Aunque fue un lento y doloroso proceso el de rehabilitación, sin embargo, no estuvo exento de momentos graciosos, como cuando un día Patricia, le confesaba a Rafa en voz baja mientras manipulaba su mano maltrecha y le obligaba a Rafa a realizar ciertos ejercicios para recuperar la fuerza:
-          Fíjate qué curioso. Con la cantidad de gente que pasa por aquí, tanto hombres como mujeres de todas las edades y nunca se ha creado una pareja entre ellos. Jamás.

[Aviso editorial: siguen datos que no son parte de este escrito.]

(* ===== verification/RestProperties.v ===== *)
(** * What the RESTful interface of a storage guarantees

    The theorems about storage/api.h and storage/rest/*.h, each with a concrete
    instance.  They are corollaries of the lemmas of RestSound.v, RestRequests.v,
    RestRoutes.v and RestPages.v. *)

From Stdlib Require Import ZArith NArith Lia Ascii String Sorted.
From stdpp Require Import base gmap list strings.
From S2P Require Import Prelude Time Journal Dictionary Persistence MemoryPersister Decimal Transaction Strings Url PubSub RemoteStream StdMap State Tcp HttpDate.
From S2P Require Import HttpHeaders HttpMessage HttpParsing HttpRoutes HttpServer RestTypes RestKeys RestPlain RestStructured RestApi.
From S2P Require Import HttpConnection HttpRoundTrip HttpClient HttpExchange RestSound RestRequests RestRoutes RestPages RestOverHttp.
Open Scope Z_scope.

Import Http HttpRoutes HttpServer HttpClient HttpExchange RestTypes RestKeys RestPlain RestStructured RestApi RestSound RestRequests RestRoutes RestPages RestOverHttp.

(** ** Requests *)

Section Requests.
Context {C E RB M U K T B : Type} `{Countable K}.
Context `{JFS : JournaledFieldSound C E RB M, RF : !RestField C M K T, RFS : !RestFieldSound C E RB M K T}.
Context `{FT : !FieldTypeDependent U K, RJ : !RestJSON K T B}.
Context {CK : Type} `{!Clock CK, !StrictClock CK}.
Context {P EN : Type} `{PS : PersisterSound P EN}.
Context (of_transaction : Transaction E → EN) (as_transaction : EN → option (Transaction E)).
Context (as_of : ∀ t, as_transaction (of_transaction t) = Some t).
Context (init : C).
Context (InitializeOwnKey : option (T → T)) (impl : RestImpl C M U K T) `{RIS : !RestImplSound InitializeOwnKey impl} (g : GenericInput).

Local Abbreviation storage := (@Storage C E RB CK P).
Local Abbreviation handle := (generic_data_handler of_transaction impl g).
Local Abbreviation serving := (serving as_transaction init).
Local Abbreviation op_of := (op_of InitializeOwnKey impl).
Implicit Types (s : storage) (l : log EN) (r : Request).

(** C2 Requests to a field are operations on a map of resources.  Whatever
    requests a master is sent, every one is handled, and after them the entries
    of the field and the times of their last changes are those of the abstract
    map after the operations that the requests stand for, each at a time of its
    own, in order; each of them is answered with the code of its operation.  What
    was changed is in the stream, from which it can be replayed. *)
Theorem rest_requests_refine_resources (rs : list Request) s l : serving s l (N.of_nat (length rs)) → ∃ s' l' opss ts,
  run_requests of_transaction impl g rs s = Ok (s', opss) ∧ storage_inv as_transaction init s' l' ∧
  resources_of s' = resources_after InitializeOwnKey impl rs ts (resources_of s) ∧
  Forall2 answered_with opss (codes_after InitializeOwnKey impl rs ts (resources_of s)) ∧
  length ts = length rs ∧ StronglySorted Z.le ts ∧ Forall (λ t, ck_low (clock s) ≤ t) ts.
Proof.
  intros Hs. destruct (run_requests_ok of_transaction as_transaction as_of init InitializeOwnKey impl g rs s l Hs)
    as (s' & l' & opss & ts & E1 & (Hinv & _) & Hcodes & _ & Hlen & Hsort & Hts & _ & Hres).
  exists s', l', opss, ts. split_and!; try done. eapply Forall_impl; [exact Hts|]. simpl. lia.
Qed.



(** C3 From the client to the storage and back.  A client that sends a PUT over
    HTTP to the URL of a resource, on a server that serves a storage that is a
    master, receives 201 or 200, and the entry is in the field; whoever then
    sends a GET for it receives 200 and the entry.  Between them are the text of
    the requests and of the answers in whatever pieces the network makes of them,
    the routes of the server, and a transaction. *)
Theorem rest_put_get_over_http scaled net fuel put get cl cl' u u' w w' args args' now now' hs live s l n since k e ctx key :
  (∀ n, (scaled n ≤ 2 * n)%nat) → serving s l (n + 1) →
  leads_to_field of_transaction impl g hs put cl u u' args → served_at net u now live s hs →
  (∀ q, request_is cl u u' args now q → op_of q = Some (since, Put k e)) →
  ExtractOrComposeKey e = k → modified_since since (field_times (fields_ s) !! k) = None →
  leads_to_field of_transaction impl g hs get cl' w w' args' →
  (∀ q, request_is cl' w w' args' now' q → is_method "GET" q = true ∧ GET_Enter impl q = Next (ctx, Some key) ∧ export_params q = None) →
  ParseURLKey key = k → ∃ q s' l' a, request_is cl u u' args now q ∧ handle q s = Ok (s', [RespondResponse a]) ∧ serving s' l' n ∧
  field_view (fields_ s') = <[k := e]> (field_view (fields_ s)) ∧
  (fits a → ∃ h, HTTP scaled net (S fuel) put = Ok (mkResponseWithBuffer (request_url_ cl)
     (match field_view (fields_ s) !! k with Some _ => OK | None => Created end) h (response_body a))) ∧
  (∀ net', served_at net' w now' live s' hs → ∃ q' a', request_is cl' w w' args' now' q' ∧ handle q' s' = Ok (s', [RespondResponse a']) ∧
     (fits a' → ∃ h, HTTP scaled net' (S fuel) get = Ok (mkResponseWithBuffer (request_url_ cl') OK h (shown InitializeOwnKey ctx g key e)))).
Proof.
  intros Hsc Hs Hput Hserved Hop He Hsince Hget Henter Hkey.
  destruct (answered_over_http of_transaction impl g scaled Hsc net fuel put cl u u' now hs live args s Hput Hserved) as (q & Hq & Hhttp).
  destruct (put_stores of_transaction as_transaction as_of init InitializeOwnKey impl g q s l n since k e Hs (Hop q Hq) He Hsince)
    as (s' & l' & a & E1 & Hs' & Ha & Hv). exists q, s', l', a. split_and!; try done.
  - intros Hfits. apply (Hhttp s' a _ E1 Ha); [|done]. destruct (field_view (fields_ s) !! k); by split; [|intros [??]].
  - intros net' Hserved'.
    destruct (answered_over_http of_transaction impl g scaled Hsc net' fuel get cl' w w' now' hs live args' s' Hget Hserved') as (q' & Hq' & Hhttp').
    destruct (Henter q' Hq') as (Hm & Hge & Hx). pose proof Hs' as (Hinv' & _ & Hd' & _).
    destruct (get_answers of_transaction as_transaction init InitializeOwnKey impl g q' s' l' ctx key Hinv' Hd' Hm Hge Hx) as (a' & E2 & _ & Hok).
    rewrite Hkey, Hv, lookup_insert_eq in Hok. destruct Hok as [Hok Hbody]. exists q', a'. split_and!; [done|done|].
    rewrite <- Hbody. intros Hfits. apply (Hhttp' s' a' _ E2 Hok); [|done]. by split; [|intros [??]].
Qed.

(** A follower answers requests to read, and refuses all others. *)
Theorem rest_follower_refuses r s : publisher_used_ s = false → is_method "GET" r = false → ∃ answer,
  handle r s = Ok (s, [RespondResponse answer]) ∧ answer_ok MethodNotAllowed answer.
Proof.
  intros Hp Hg. rewrite follower_refuses by done. eexists. split; [done|]. apply (method_sound InitializeOwnKey).
Qed.
End Requests.

(** ** Conditions *)

Section Conditions.
Context {C E RB M U K T B : Type} `{Countable K}.
Context `{JF : !JournaledField C E RB, FC : !FieldCalls C E RB M, RF : !RestField C M K T, RFS : !RestFieldSound C E RB M K T}.
Context `{FT : !FieldTypeDependent U K, RJ : !RestJSON K T B}.
Context (hasher : K → Z) (fmt : Formatter T) `{!FormatterSound fmt}.

(** [r] carries the header [name] with the value of [header] in the answer [resp]. *)
Definition echoes (name header : bytes) (resp : Response) (r : Request) : Prop :=
  ∃ n n' v, HttpHeaders.lookup_entry header (HttpHeaders.entries (response_headers_ resp)) = Some (n, v) ∧
    HttpHeaders.lookup_entry name (HttpHeaders.entries (request_headers r)) = Some (n', v).

(** The time of the last change of a resource, as GET answers it, is a
    condition for the next request.  Sent back as X-Current-If-Unmodified-Since,
    it lets the request through if and only if the resource was not changed;
    the date of Last-Modified, sent back as If-Unmodified-Since, if and only if it
    was not changed in a later second. *)
Theorem rest_last_modified_is_condition ctx g u master c e lm : fld_wf c → field_view c !! ParseURLKey u = Some e →
  field_times c !! ParseURLKey u = Some lm → 0 < lm → lm * 1000 ≤ int64_max → ∃ resp,
  Structured_GET_Run hasher fmt ctx (mkGETInput g (Some u) master None) c = Returned resp ∧
  ∀ r, HttpHeaders.headers_wf (request_headers r) →
    (echoes kCurrentIfUnmodifiedSinceHeader kCurrentLastModifiedHeader resp r → ∃ since,
       ExtractIfUnmodifiedSinceOrRespondWithError (RestJSON0 := RJ) r = Next (Some since) ∧
       ∀ lm', lm ≤ lm' → (modified_since (Some since) (Some lm') = None ↔ lm' = lm)) ∧
    (HttpHeaders.lookup_entry kCurrentIfUnmodifiedSinceHeader (HttpHeaders.entries (request_headers r)) = None →
     echoes kIfUnmodifiedSinceHeader kLastModifiedHeader resp r → ∃ since,
       ExtractIfUnmodifiedSinceOrRespondWithError (RestJSON0 := RJ) r = Next (Some since) ∧
       ∀ lm', lm ≤ lm' → (modified_since (Some since) (Some lm') = None ↔ lm' / HttpDate.million = lm / HttpDate.million)).
Proof.
  intros Hw Hv Hlm H0 Hmax. destruct (structured_get hasher fmt ctx g u master c Hw) as (resp & Hrun & Hresp). rewrite Hv, Hlm in Hresp.
  destruct Hresp as (_ & _ & Hh). exists resp. split; [done|]. intros r Hwf.
  unfold echoes, ExtractIfUnmodifiedSinceOrRespondWithError. rewrite Hh. split.
  - intros (n & n' & v & [= <- <-] & Hr). rewrite HttpHeaders.Has_ok, HttpHeaders.Get_ok, Hr by done.
    rewrite RemoteStream.int64_roundtrip by (unfold int64_max, int64_min in *; lia). destruct (Z.ltb_spec 0 lm); [|lia]. exists lm. split; [done|].
    intros lm' Hle. simpl. destruct (Z.ltb_spec lm lm'); split; (done || lia).
  - intros Hno (n & n' & v & [= <- <-] & Hr). rewrite !HttpHeaders.Has_ok, Hno, Hr, HttpHeaders.Get_ok, Hr by done.
    rewrite HttpDate.ParseHTTPDate_imf by lia. eexists. split; [done|]. intros lm' Hle. simpl. unfold HttpDate.million.
    destruct (Z.ltb_spec (lm - lm mod 1000000 + (1000000 - 1)) lm'); split; (done || (Z.div_mod_to_equations; lia)).
Qed.
End Conditions.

-          Pero cómo va a haber rollo, criatura – le decía Rafa en voz baja también – si esto parece el taller del Dr. Frankestein! Si el que no va en silla de ruedas, va con muletas y si no, no puede hablar o lleva el brazo en cabestrillo.
Patricia empezó a partirse de la risa.
-          Pero tú imagínate, Patricia, la siguiente escena: ¿Nos tomamos una cerveza? – dice uno. Bueno, pero no corras que yo voy en silla de ruedas. No si yo tengo las muletas, no puedo correr. Y además tengo que tomar la cerveza con paja. ¡Es que no es posible! ¡No hay sex appeal!
Y Patricia, que ya había empezado a llorar de la risa, llamó la atención de todos los que estaban en la sala y la preguntaron qué la pasaba, porque la veían llorar en silencio y no se habían percatado de que se moría de la risa.  Y cuando se lo contó a sus compañeras, se montó un escándalo porque todas irrumpieron en una carcajada al unísono. Sólo había un par de hombres en el área, así es que era un mundo dominado por las féminas.
Patricia, también fue de las primeras personas en enterarse cuando Holanda y Rafa rompieron.